Assignment -
Restate word for word the line containing "A shallow embedding of" and each line that follows it, through the last line below, and nothing else.

(Dataset entries)
------

(** * dynamax: linear-regression HMM (EM), blocked Gibbs sampler for LGSSMs,
      and parameter (un)constraining

    A shallow embedding of
      - [dynamax/hmm/models/linreg_hmm.py]   (module [LinearRegressionHMM]),
      - [ssm_jax/linear_gaussian_ssm/blocked_gibbs.py] (module [BlockedGibbs]),
      - [dynamax/parameters.py]              (module [Parameters]).

    Arrays are MathComp matrices over an ordered field [R]: the floating-point
    numbers of the program are idealised as exact field elements, so every
    statement below is about the arithmetic the code performs, not about its
    rounding.  A one-dimensional array of length [n] is a row vector
    ['rV_n]; an array with a leading batch axis of length [K] and matrix
    entries is a finite function from ['I_K] to matrices.  *)

From HB Require Import structures.
From mathcomp Require Import boot order algebra.
From Stdlib Require Import String Ascii.

Set Implicit Arguments.
Unset Strict Implicit.
Unset Printing Implicit Defensive.

Import GRing.Theory Num.Theory Order.POrderTheory.
Local Open Scope ring_scope.

(** ** Array operations shared by the three files *)

Section ArrayOps.

Variable R : realFieldType.

(** [A.T == A]. *)
Definition symmetric n (A : 'M[R]_n) : Prop := A^T = A.

(** Positive semi-definiteness of the quadratic form of [A]. *)
Definition psd n (A : 'M[R]_n) : Prop :=
  forall v : 'rV[R]_n, 0 <= (v *m A *m v^T) 0 0.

------

Solution for this exercise -
    A shallow embedding of
      - [dynamax/hmm/models/linreg_hmm.py]   (module [LinearRegressionHMM]),
      - [ssm_jax/linear_gaussian_ssm/blocked_gibbs.py] (module [BlockedGibbs]),
      - [dynamax/parameters.py]              (module [Parameters]).

    Arrays are MathComp matrices over an ordered field [R]: the floating-point
    numbers of the program are idealised as exact field elements, so every
    statement below is about the arithmetic the code performs, not about its
    rounding.  A one-dimensional array of length [n] is a row vector
    ['rV_n]; an array with a leading batch axis of length [K] and matrix
    entries is a finite function from ['I_K] to matrices.  *)

From HB Require Import structures.
From mathcomp Require Import boot order algebra.
From Stdlib Require Import String Ascii.

Set Implicit Arguments.
Unset Strict Implicit.
Unset Printing Implicit Defensive.

Import GRing.Theory Num.Theory Order.POrderTheory.
Local Open Scope ring_scope.

(** ** Array operations shared by the three files *)

Section ArrayOps.

Variable R : realFieldType.

(** [A.T == A]. *)
Definition symmetric n (A : 'M[R]_n) : Prop := A^T = A.

(** Positive semi-definiteness of the quadratic form of [A]. *)
Definition psd n (A : 'M[R]_n) : Prop :=
  forall v : 'rV[R]_n, 0 <= (v *m A *m v^T) 0 0.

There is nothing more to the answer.